L’auteur se garde bien de regarder la foi, la sienne et celle des autres, en face ; par peur de passer de l’autre côté, il préfère passer « à côté de la plaque », mais son investigation livresque, pratiquée naguère par le chevalier Dupin de Poe dans Le Mystère de Marie Roget, s’apparente bien à une quête métaphysique, qui ne fait pas l’impasse sur l’injustice présente ou future, une fois le royaume advenu (ce qui le rapproche du jansénisme et de sa sélection scandaleuse par la grâce). Le foyer de l’enquête, sa lumière aveuglante traversant les siècles (des siècles), il ne s’en approche pas vraiment, il la diffracte à travers une (sainte) trinité, un triangle autant documentaire que fictionnel, dont il occupe un angle en compagnie de Paul le colérique et Luc le doux, relecture quasi blasphématoire – les trois suppliciés sur leurs croix – au profit d’une redécouverte des textes sacrés, du monde profane sur lequel ils donnent (à voir et à aimer). Si, chez Poe, l’enquête littéraire, philologique, parvenait au miracle séculier de reconstituer le passé invisible, inconnu, incompréhensible, élucidant un assassinat par le ressassement de la pensée « démiurgique », obsessionnelle, nourrie d’articles de journaux, la tâche de l’écrivain consiste à se peindre dans la figure dédoublée de Luc, écrivain cultivé lui aussi, témoin créatif – ses corrections de la bonne nouvelle des autres apôtres – du Fils de l’Homme et du Créateur.

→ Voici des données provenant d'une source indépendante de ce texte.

(** * Pixshop: the Claid.ai proxy function

    A shallow embedding of [netlify/functions/claid-proxy.ts]: the
    serverless [handler] that receives an image as a Base64 data URL
    together with editing instructions, forwards both to the Claid.ai
    image-processing endpoint and relays the answer.

    The handler is pure control flow around a handful of platform
    services: [JSON.parse] / [JSON.stringify], [String.prototype.split],
    [Array.prototype.pop], Node's [Buffer] Base64 codec, the [form-data]
    encoder and [node-fetch].  String splitting, [pop], JavaScript
    truthiness and the Base64 codec are modelled concretely below; the
    JSON codec, the multipart boundary and the upstream server are the
    fields of a [Platform] the handler is parameterised by. *)

From Stdlib Require Import ZArith String Ascii List Bool Lia.
From Stdlib.Strings Require Import Byte.
From Stdlib Require Import Floats.PrimFloat.
Import ListNotations.

Open Scope list_scope.
Open Scope string_scope.

(* ================================================================= *)
(** ** JavaScript strings and arrays *)

(** [startsWith p s]: the string [s] begins with [p]. *)
Fixpoint startsWith (p s : string) : bool :=
  match p, s with
  | EmptyString, _ => true
  | String _ _, EmptyString => false
  | String a p', String b s' => if Ascii.eqb a b then startsWith p' s' else false
  end.

(** [includes sep s]: [sep] occurs somewhere in [s]. *)
Fixpoint includes (sep s : string) : bool :=
  startsWith sep s ||
  match s with
  | EmptyString => false
  | String _ s' => includes sep s'
  end.

(** The scan behind [String.prototype.split] for a non-empty separator.
    [cur] is the segment collected so far; [skip] counts the characters
    of a separator occurrence that are still to be stepped over.
    Occurrences are taken greedily from the left and never overlap. *)
Fixpoint split_from (sep : string) (skip : nat) (cur s : string) : list string :=
  match s with
  | EmptyString => [cur]
  | String c rest =>
      match skip with
      | S k => split_from sep k cur rest
      | O =>
          if startsWith sep s
          then cur :: split_from sep (String.length sep - 1) EmptyString rest
          else split_from sep 0 (cur ++ String c EmptyString) rest
      end
  end.

(** [s.split("")] yields the characters of [s], one string each. *)
Fixpoint chars (s : string) : list string :=
  match s with
  | EmptyString => []
  | String c rest => String c EmptyString :: chars rest
  end.

(** [s.split(sep)] without a limit. *)
Definition split (sep s : string) : list string :=
  match sep with
  | EmptyString => chars s
  | String _ _ => split_from sep 0 EmptyString s
  end.

(** [arr.pop()]: the last element, [None] (JavaScript [undefined]) on
    an empty array. *)
Fixpoint pop {A : Type} (l : list A) : option A :=
  match l with
  | [] => None
  | [x] => Some x
  | _ :: l' => pop l'
  end.

(* ================================================================= *)
(** ** Node's Buffer and its Base64 codec *)

Definition Buffer := list byte.

Definition byte_to_Z (b : byte) : Z := Z.of_N (Byte.to_N b).

(** Storing an integer into a [uint8_t] cell keeps its low eight bits. *)
Definition byte_of_Z (z : Z) : byte :=
  match Byte.of_N (Z.to_N (Z.land z 255)) with
  | Some b => b
  | None => x00
  end.

Definition base64_table : string :=
  "ABCDEFGHIJKLMNOPQRSTUVWXYZabcdefghijklmnopqrstuvwxyz0123456789+/".

(** [base64_table[n]] *)
Definition table (n : Z) : ascii :=
  match String.get (Z.to_nat n) base64_table with
  | Some c => c
  | None => "="%char
  end.

(** [buf.toString('base64')]: three bytes become four characters of the
    standard alphabet; a tail of one or two bytes is padded with [=]. *)
Fixpoint toString_base64 (buf : Buffer) : string :=
  match buf with
  | [] => EmptyString
  | [a] =>
      let a := byte_to_Z a in
      String (table (Z.shiftr a 2))
     (String (table (Z.shiftl (Z.land a 3) 4))
     "==")
  | [a; b] =>
      let a := byte_to_Z a in
      let b := byte_to_Z b in
      String (table (Z.shiftr a 2))
     (String (table (Z.lor (Z.shiftl (Z.land a 3) 4) (Z.shiftr b 4)))
     (String (table (Z.shiftl (Z.land b 15) 2))
     "="))
  | a :: b :: c :: rest =>
      let a := byte_to_Z a in
      let b := byte_to_Z b in
      let c := byte_to_Z c in
      String (table (Z.shiftr a 2))
     (String (table (Z.lor (Z.shiftl (Z.land a 3) 4) (Z.shiftr b 4)))
     (String (table (Z.lor (Z.shiftl (Z.land b 15) 2) (Z.shiftr c 6)))
     (String (table (Z.land c 63))
     (toString_base64 rest))))
  end.

(** Node's [unbase64]: the six-bit value of a character of the standard
    or the URL-safe alphabet, a negative number for any other one. *)
Definition unbase64 (c : ascii) : Z :=
  let n := Z.of_N (N_of_ascii c) in
  if (65 <=? n)%Z && (n <=? 90)%Z then (n - 65)%Z
  else if (97 <=? n)%Z && (n <=? 122)%Z then (n - 71)%Z
  else if (48 <=? n)%Z && (n <=? 57)%Z then (n + 4)%Z
  else if (n =? 43)%Z || (n =? 45)%Z then 62%Z
  else if (n =? 47)%Z || (n =? 95)%Z then 63%Z
  else (-1)%Z.

(** Node's forgiving decoder.  Characters outside the alphabet are
    skipped, the first [=] ends the input, and a byte is stored as soon
    as the second, third and fourth character of a group is read.
    [pos] is the position in the current group of four, [hi] the value
    of the previous legal character. *)
Fixpoint decode_from (pos : nat) (hi : Z) (s : string) : Buffer :=
  match s with
  | EmptyString => []
  | String c rest =>
      let lo := unbase64 c in
      if (0 <=? lo)%Z then
        match pos with
        | 0 => decode_from 1 lo rest
        | 1 =>
            byte_of_Z (Z.lor (Z.shiftl (Z.land hi 63) 2) (Z.shiftr (Z.land lo 48) 4))
              :: decode_from 2 lo rest
        | 2 =>
            byte_of_Z (Z.lor (Z.shiftl (Z.land hi 15) 4) (Z.shiftr (Z.land lo 60) 2))
              :: decode_from 3 lo rest
        | _ =>
            byte_of_Z (Z.lor (Z.shiftl (Z.land hi 3) 6) (Z.land lo 63))
              :: decode_from 0 lo rest
        end
      else if Ascii.eqb c "="%char then []
      else decode_from pos hi rest
  end.

(** [Buffer.from(s, 'base64')] *)
Definition Buffer_from_base64 (s : string) : Buffer := decode_from 0 0 s.

(** Every byte, for the checks of the codec that run over all of them. *)
Definition all_bytes : list byte :=
  map (fun n => byte_of_Z (Z.of_nat n)) (seq 0 256).

(** Equality test on buffers. *)
Fixpoint Buffer_eqb (x y : Buffer) : bool :=
  match x, y with
  | [], [] => true
  | a :: x', b :: y' => Byte.eqb a b && Buffer_eqb x' y'
  | _, _ => false
  end.

(* ================================================================= *)
(** ** JavaScript values *)

#[local] Set Warnings "-register-all".

(** The values [JSON.parse] produces.  A number is an IEEE 754 double.
    An object lists its own properties in property order. *)
Inductive json : Type :=
| JNull
| JBool (b : bool)
| JNumber (x : float)
| JString (s : string)
| JArray (items : list json)
| JObject (props : list (string * json)).

(** [!!v] for a defined value: [null], [false], [0], [-0], [NaN] and the
    empty string are falsy, every other value (objects and arrays
    included) is truthy. *)
Definition truthy (v : json) : bool :=
  match v with
  | JNull => false
  | JBool b => b
  | JNumber x => negb (PrimFloat.eqb x 0%float || negb (PrimFloat.eqb x x))
  | JString s => negb (String.eqb s EmptyString)
  | JArray _ => true
  | JObject _ => true
  end.

(** [a || d] on a string that may be [null] or [undefined]. *)
Definition or_else (a : option string) (d : string) : string :=
  match a with
  | Some s => if String.eqb s EmptyString then d else s
  | None => d
  end.

Fixpoint own_property (k : string) (props : list (string * json)) : option json :=
  match props with
  | [] => None
  | (k', v) :: rest => if String.eqb k k' then Some v else own_property k rest
  end.

(** [v.k] for a key [k] that no built-in prototype defines, which is the
    case of [imageBase64] and [instructions]: an object answers with its
    own property, every other non-null value with [undefined]. *)
Definition get (v : json) (k : string) : option json :=
  match v with
  | JObject props => own_property k props
  | _ => None
  end.

(** What a JavaScript [throw] carries here. *)
Inductive exn : Type :=
| SyntaxError (message : string)
| TypeError (message : string)
| FetchError (message : string).

(** The outcome of evaluating an expression or awaiting a promise. *)
Inductive completion (A : Type) : Type :=
| Return (a : A)
| Throw (e : exn).
Arguments Return {A} a.
Arguments Throw {A} e.

(** [const { imageBase64, instructions } = v]: destructuring [null]
    throws, any other value is read property by property. *)
Definition destructure (v : json) : completion (option json * option json) :=
  match v with
  | JNull => Throw (TypeError "Cannot destructure property 'imageBase64' of 'null' as it is null.")
  | _ => Return (get v "imageBase64", get v "instructions")
  end.

(** [v.split(sep)]: only a string has a [split] method; a JSON value
    stored under the key [split] of an object is not callable. *)
Definition call_split (v : json) (sep : string) : completion (list string) :=
  match v with
  | JString s => Return (split sep s)
  | _ => Throw (TypeError "imageBase64.split is not a function")
  end.

(* ================================================================= *)
(** ** The outbound request and the upstream response *)

Inductive part_value : Type :=
| BufferValue (b : Buffer)
| StringValue (s : string).

(** One [formData.append(name, value, options)]. *)
Record form_part : Type := {
  part_name : string;
  part_data : part_value;
  part_filename : option string;
  part_contentType : option string
}.

(** The arguments of one [fetch(url, { method, headers, body })]. *)
Record request : Type := {
  url : string;
  method : string;
  request_headers : list (string * string);
  request_body : list form_part
}.

(** A node-fetch [Response]: the status, the entries of its [Headers]
    object (a name paired with a value, once per value stored under that
    name), and what awaiting [text()] and [buffer()] gives. *)
Record FetchResponse : Type := {
  status : Z;
  response_headers : list (string * string);
  text : completion string;
  buffer : completion Buffer
}.

(** [response.ok] *)
Definition ok (r : FetchResponse) : bool :=
  (200 <=? status r)%Z && (status r <? 300)%Z.

Definition toLowerCase_char (c : ascii) : ascii :=
  let n := nat_of_ascii c in
  if (65 <=? n)%nat && (n <=? 90)%nat then ascii_of_nat (n + 32) else c.

Fixpoint toLowerCase (s : string) : string :=
  match s with
  | EmptyString => EmptyString
  | String c rest => String (toLowerCase_char c) (toLowerCase rest)
  end.

Fixpoint header_values (name : string) (hs : list (string * string)) : list string :=
  match hs with
  | [] => []
  | (n, v) :: rest =>
      if String.eqb (toLowerCase n) (toLowerCase name)
      then v :: header_values name rest
      else header_values name rest
  end.

(** [response.headers.get(name)]: header names compare without case,
    the values under a name are joined with a comma, an absent name
    gives [null]. *)
Definition Headers_get (r : FetchResponse) (name : string) : option string :=
  match header_values name (response_headers r) with
  | [] => None
  | v :: vs => Some (String.concat ", " (v :: vs))
  end.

La réflexivité méta, l’intertextualité assumée avec gourmandise, dans ce post-modernisme privilégiant les making-of aux films eux-mêmes, l’érudition pratiquée avec clarté, tout cela demeure inséparable de la démarche et du résultat, ces 630 pages vite lues, îlot de bruit, de fureur et d’une surhumaine sérénité, celle d’un jeune homme oint du Seigneur, celle d’un vieillard, Jean Vanier, fondateur et directeur de L’Arche, qui vient en aide à ceux que les journalistes et les bonnes âmes appellent « les plus démunis ». Le livre débutait par une crise spirituelle, il s’achève par un humble lavement de pieds fragiles et une danse avec une juvénile trisomique, Élodie, qui par-delà (le bien et le mal) « l’intense kitsch religieux » de la situation, parvient à faire sortir le placide et policé Carrère de son retrait assez peu généreux, de sa distance bien-pensante due à l’intelligence ; durant quelques secondes ou minutes de communion, le Royaume se laisse entr’apercevoir, expérience de l’intraduisible « agapé », épiphanie fugace provoquant l’émotion de l’auteur (et du lecteur, avouons-le sans honte), qui dut se souvenir du beau titre de l’une des romans de Dick : Coulez mes larmes, dit le policier. Le protagoniste emprisonné mais enfin libre de Pickpocket arrivait à une conclusion identique, au terme de son odyssée au pays des illusions et des voleurs conduite par Bresson : « Il m’en a fallu du temps, pour arriver jusqu’à toi » déclarait-il à son amour, à la femme qui l’aimait, jamais ne douta de lui.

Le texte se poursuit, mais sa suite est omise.